[Aim of the exercise] Every line from the line containing "do window <- day_window" through the final line below is to be repeated exactly; no other line is.

[Data supplied]
(** [httpx.post], [httpx.get] and [client.get] *)
Definition http (env : Env) (r : request) (w : World) : result response * World :=
  let rp := server env (List.length (sent w)) r in
  (match answer rp with
   | Some resp => Ok resp
   | None => Raise TransportError
   end,
   {| clock := clock w + latency rp; sent := sent w ++ [(clock w, r)] |}).

(** [response.raise_for_status()]: raises unless the status is 2xx. *)
Definition raise_for_status (resp : response) : result unit :=
  if (200 <=? status_code resp) && (status_code resp <=? 299)
  then Ok tt
  else Raise HTTPStatusError.

(** [response.json()] *)
Definition response_json (resp : response) : result json :=
  match body resp with
  | Some j => Ok j
  | None => Raise JSONDecodeError
  end.

(** [pause.until(t)]: returns once the clock has reached [t]. *)
Definition pause_until (t : Q) (w : World) : World :=
  {| clock := if Qle_bool t (clock w) then clock w else t; sent := sent w |}.

(** ** The [Coosto] object *)

Record Coosto := {
  username : string;
  password : string;
  cookies : list (string * json);
  (** [None]: the attribute has not been set on the object *)
  max_requests : option json;
  (** [None]: Python's [None] *)
  next_request : option Q
}.

Definition set_cookies (self : Coosto) (c : list (string * json)) : Coosto :=
  {| username := username self; password := password self; cookies := c;
     max_requests := max_requests self; next_request := next_request self |}.

Definition set_max_requests (self : Coosto) (m : json) : Coosto :=
  {| username := username self; password := password self; cookies := cookies self;
     max_requests := Some m; next_request := next_request self |}.

Definition set_next_request (self : Coosto) (t : option Q) : Coosto :=
  {| username := username self; password := password self; cookies := cookies self;
     max_requests := max_requests self; next_request := t |}.

(** A method body: it reads and mutates the object and the world, and
    returns or raises.  What was mutated before a raise stays mutated. *)
Definition prog (A : Type) : Type := Coosto -> World -> result A * Coosto * World.

Definition ret {A} (a : A) : prog A := fun self w => (Ok a, self, w).

Definition lift {A} (r : result A) : prog A := fun self w => (r, self, w).

Definition and_then {A B} (p : prog A) (k : A -> prog B) : prog B :=
  fun self w =>
    match p self w with
    | (Ok a, self', w') => k a self' w'
    | (Raise e, self', w') => (Raise e, self', w')
    end.

Notation "'run' x <- p ; k" := (and_then p (fun x => k))
  (at level 10, x name, p at level 100, k at level 200) : result_scope.

(** Issue a request from inside a method. *)
Definition send (env : Env) (r : request) : prog response :=
  fun self w => let (resp, w') := http env r w in (resp, self, w').

Definition BASE_URL : string := "https://in.coosto.com".
Definition ENDPOINT_LOGIN : string := "/api/1/users/login".
Definition ENDPOINT_RATE_LIMIT : string := "/api/1/users/rate_limit_status".
Definition ENDPOINT_DATE : string := "/?since=:start_date:&until=:end_date:".
Definition ENDPOINT_INTERVENTION : string :=
  "/api/1/engagementstats/get_intervention_details".

(** The request of [_login]. *)
Definition login_request (self : Coosto) : request :=
  {| method := POST;
     url := BASE_URL ++ ENDPOINT_LOGIN;
     form := [("username", username self); ("password", password self)];
     sent_cookies := [] |}.

(** The request of [rate_limit]. *)
Definition rate_limit_request (self : Coosto) : request :=
  {| method := GET;
     url := BASE_URL ++ ENDPOINT_RATE_LIMIT;
     form := [];
     sent_cookies := cookies self |}.

(** The window of one day: [int(date_day)] and [end_of_day]. *)
Definition day_window (date_day : string) : result (Z * Z) :=
  do start_of_day <- py_int date_day;
  Ok (start_of_day, start_of_day + 86400).

(** The request path of one day. *)
Definition day_url (date_day : string) (end_of_day : Z) : string :=
  BASE_URL ++ ENDPOINT_INTERVENTION
  ++ replace (replace ENDPOINT_DATE ":start_date:" date_day)
             ":end_date:" (py_str end_of_day).

(** The request of one day of [intervention_details]. *)
Definition day_request (self : Coosto) (date_day : string) (end_of_day : Z) : request :=
  {| method := GET;
     url := day_url date_day end_of_day;
     form := [];
     sent_cookies := cookies self |}.

(** The start period of [_start_days_till_now]: the three parts of the
    text as a date. *)
Definition start_period (start_date : string) : result Z :=
  do year <- (do part <- index (split "-" start_date) 0; py_int part);
  do month <- (do part <- index (split "-" start_date) 1; py_int (lstrip part));
  do day <- (do part <- index (split "-" start_date) 2; py_int (lstrip part));
  date year month day.

Section Client.

Variable env : Env.

(** [Coosto._login] *)
Definition _login : prog unit :=
  fun self w =>
    (run response <- send env (login_request self);
     run _ <- lift (raise_for_status response);
     run response_data <- lift (do decoded <- response_json response;
                                py_get decoded "data" (JObj []));
     run sessionid <- lift (py_get response_data "sessionid" JNull);
     fun self' w' => (Ok tt, set_cookies self' [("sessionid", sessionid)], w'))
    self w.

(** [Coosto.rate_limit] *)
Definition rate_limit : prog json :=
  fun self w =>
    (run response <- send env (rate_limit_request self);
     run _ <- lift (raise_for_status response);
     lift (do decoded <- response_json response;
           py_get decoded "data" JNull))
    self w.

(** [Coosto.set_rate_limit] *)
Definition set_rate_limit : prog unit :=
  run rate_dict <- rate_limit;
  run enabled <- lift (py_get rate_dict "enabled" JNull);
  if negb (py_truthy enabled) then ret tt
  else
    run limit <- lift (py_get rate_dict "max_requests" JNull);
    fun self w => (Ok tt, set_max_requests self limit, w).

(** [Coosto.__init__]: the object exists only if no step raised. *)
Definition __init__ (user pass : string) (w : World) : result Coosto * World :=
  let blank := {| username := user; password := pass; cookies := [];
                  max_requests := None; next_request := None |} in
  match (run _ <- _login;
         run _ <- set_rate_limit;
         fun self w' => (Ok tt, set_next_request self None, w')) blank w with
  | (Ok _, self, w') => (Ok self, w')
  | (Raise e, _, w') => (Raise e, w')
  end.

(** [Coosto._start_days_till_now]: the epoch second of every day's midnight,
    printed in decimal. *)
Definition _start_days_till_now (start_date : string) (w : World) : result (list string) :=
  do period <- start_period start_date;
  Ok (map (fun date_day => py_str (mktime env date_day))
          (rrule_daily period (utcnow env (clock w)))).

(** [60 / self.max_requests] *)
Definition sixty_over (limit : json) : result Q :=
  match limit with
  | JInt n => if n =? 0 then Raise ZeroDivisionError else Ok (60 / inject_Z n)%Q
  | JBool b => if b then Ok (60 / 1)%Q else Raise ZeroDivisionError
  | _ => Raise TypeError
  end.

(** [self.max_requests] *)
Definition get_max_requests : prog json :=
  fun self w =>
    match max_requests self with
    | Some limit => (Ok limit, self, w)
    | None => (Raise AttributeError, self, w)
    end.

(** The body of the day loop of [Coosto.intervention_details], up to the
    rows that the generator expression iterates over. *)
Definition fetch_day (date_day : string) : prog (list json) :=
  run window <- lift (day_window date_day);
  let end_of_day := snd window in
  run _ <- (fun self w =>
              match next_request self with
              | Some t => (Ok tt, self, pause_until t w)
              | None => (Ok tt, self, w)
              end);
  run response <- (fun self w =>
                     send env (day_request self date_day end_of_day) self w);
  run limit <- get_max_requests;
  run sleep_between_requests <- lift (sixty_over limit);
  run _ <- (fun self w =>
              (Ok tt, set_next_request self (Some (clock w + sleep_between_requests)%Q), w));
  run _ <- lift (raise_for_status response);
  run response_data <- lift (response_json response);
  run data <- lift (py_get response_data "data" JNull);
  lift (py_iter data).

(** [cleaner(row)] *)
Definition call (cleaner : pyobj) (row : json) : result json :=
  match cleaner with
  | PyFunc f => f row
  | PyValue _ => Raise TypeError
  end.

(** A keyword argument. *)
Inductive pyarg :=
| ArgStr (s : string)
| ArgNone
| ArgBool (b : bool)
| ArgInt (n : Z).

(** [str(value)] *)
Definition str_of_arg (value : pyarg) : string :=
  match value with
  | ArgStr s => s
  | ArgNone => "None"
  | ArgBool b => if b then "True" else "False"
  | ArgInt n => py_str n
  end.

(** The generator object that [intervention_details] returns. *)
Inductive generator :=
| Created (kwargs : list (string * pyarg))       (* the body has not started *)
| Suspended (cleaner : pyobj) (rows : list json) (days : list string)
                                                 (* waiting at the [yield] *)
| Exhausted.                                     (* returned or raised *)

(** [Coosto.intervention_details]: calling a generator function only
    builds the generator. *)
Definition intervention_details (kwargs : list (string * pyarg)) : prog generator :=
  ret (Created kwargs).

(** From the entry of the body to the [for] statement. *)
Definition enter (kwargs : list (string * pyarg)) : prog (pyobj * list string) :=
  let start_date_input :=
    str_of_arg (default (ArgStr "") (assoc_get kwargs "start_date")) in
  if String.eqb start_date_input "" then lift (Raise (ValueError StartDateRequired))
  else
    let cleaner := default (PyValue (JObj [])) (CLEANERS env !! "intervention_details") in
    run days <- (fun self w => (_start_days_till_now start_date_input w, self, w));
    ret (cleaner, days).

(** Yield the next cleaned row of the day at hand, or go on with [rest]. *)
Definition yield_from (cleaner : pyobj) (rows : list json) (days : list string)
    (rest : prog (option json * generator)) : prog (option json * generator) :=
  match rows with
  | [] => rest
  | row :: rows' =>
      run cleaned <- lift (call cleaner row);
      ret (Some cleaned, Suspended cleaner rows' days)
  end.

(** The [for] loop over the days that are left. *)
Fixpoint day_loop (cleaner : pyobj) (days : list string) : prog (option json * generator) :=
  match days with
  | [] => ret (None, Exhausted)
  | date_day :: days' =>
      run rows <- fetch_day date_day;
      yield_from cleaner rows days' (day_loop cleaner days')
  end.

(** Run the generator up to its next [yield]. *)
Definition resume (g : generator) : prog (option json * generator) :=
  match g with
  | Created kwargs =>
      run started <- enter kwargs;
      day_loop (fst started) (snd started)
  | Suspended cleaner rows days =>
      yield_from cleaner rows days (day_loop cleaner days)
  | Exhausted => ret (None, Exhausted)
  end.

(** [next(g)]: the row yielded ([None] for StopIteration) or the exception,
    and the generator afterwards. *)
Definition next (g : generator) (self : Coosto) (w : World)
    : result (option json) * generator * Coosto * World :=
  match resume g self w with
  | (Ok (item, g'), self', w') => (Ok item, g', self', w')
  | (Raise e, self', w') => (Raise e, Exhausted, self', w')
  end.

(** The windows of the days that [intervention_details] walks. *)
Definition day_windows (start_date : string) (w : World) : result (list (Z * Z)) :=
  do days <- _start_days_till_now start_date w;
  fold_right (fun date_day rest =>
                do window <- day_window date_day;
                do windows <- rest;
                Ok (window :: windows))
             (Ok []) days.

End Client.

(** ** Views of the day step used by the properties *)

(** The world in which a day's request is issued: after the pause, if a
    next-request time is recorded. *)
Definition paced (self : Coosto) (w : World) : World :=
  match next_request self with
  | Some t => pause_until t w
  | None => w
  end.

(** The world after a request issued in [w] has been answered. *)
Definition answered (env : Env) (r : request) (w : World) : World :=
  {| clock := clock w + latency (server env (List.length (sent w)) r);
     sent := sent w ++ [(clock w, r)] |}.

(** What [fetch_day] does with the response after the pacing state has
    been updated. *)
Definition after_response (resp : response) : result (list json) :=
  do _ <- raise_for_status resp;
  do response_data <- response_json resp;
  do data <- py_get response_data "data" JNull;
  py_iter data.

(** What [_login] reads from the response: the session token. *)
Definition login_token (resp : response) : result json :=
  do _ <- raise_for_status resp;
  do decoded <- response_json resp;
  do response_data <- py_get decoded "data" (JObj []);
  py_get response_data "sessionid" JNull.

[Exercise output]
                do window <- day_window date_day;
                do windows <- rest;
                Ok (window :: windows))
             (Ok []) days.

End Client.

(** ** Views of the day step used by the properties *)

(** The world in which a day's request is issued: after the pause, if a
    next-request time is recorded. *)
Definition paced (self : Coosto) (w : World) : World :=
  match next_request self with
  | Some t => pause_until t w
  | None => w
  end.

(** The world after a request issued in [w] has been answered. *)
Definition answered (env : Env) (r : request) (w : World) : World :=
  {| clock := clock w + latency (server env (List.length (sent w)) r);
     sent := sent w ++ [(clock w, r)] |}.

(** What [fetch_day] does with the response after the pacing state has
    been updated. *)
Definition after_response (resp : response) : result (list json) :=
  do _ <- raise_for_status resp;
  do response_data <- response_json resp;
  do data <- py_get response_data "data" JNull;
  py_iter data.

(** What [_login] reads from the response: the session token. *)
Definition login_token (resp : response) : result json :=
  do _ <- raise_for_status resp;
  do decoded <- response_json resp;
  do response_data <- py_get decoded "data" (JObj []);
  py_get response_data "sessionid" JNull.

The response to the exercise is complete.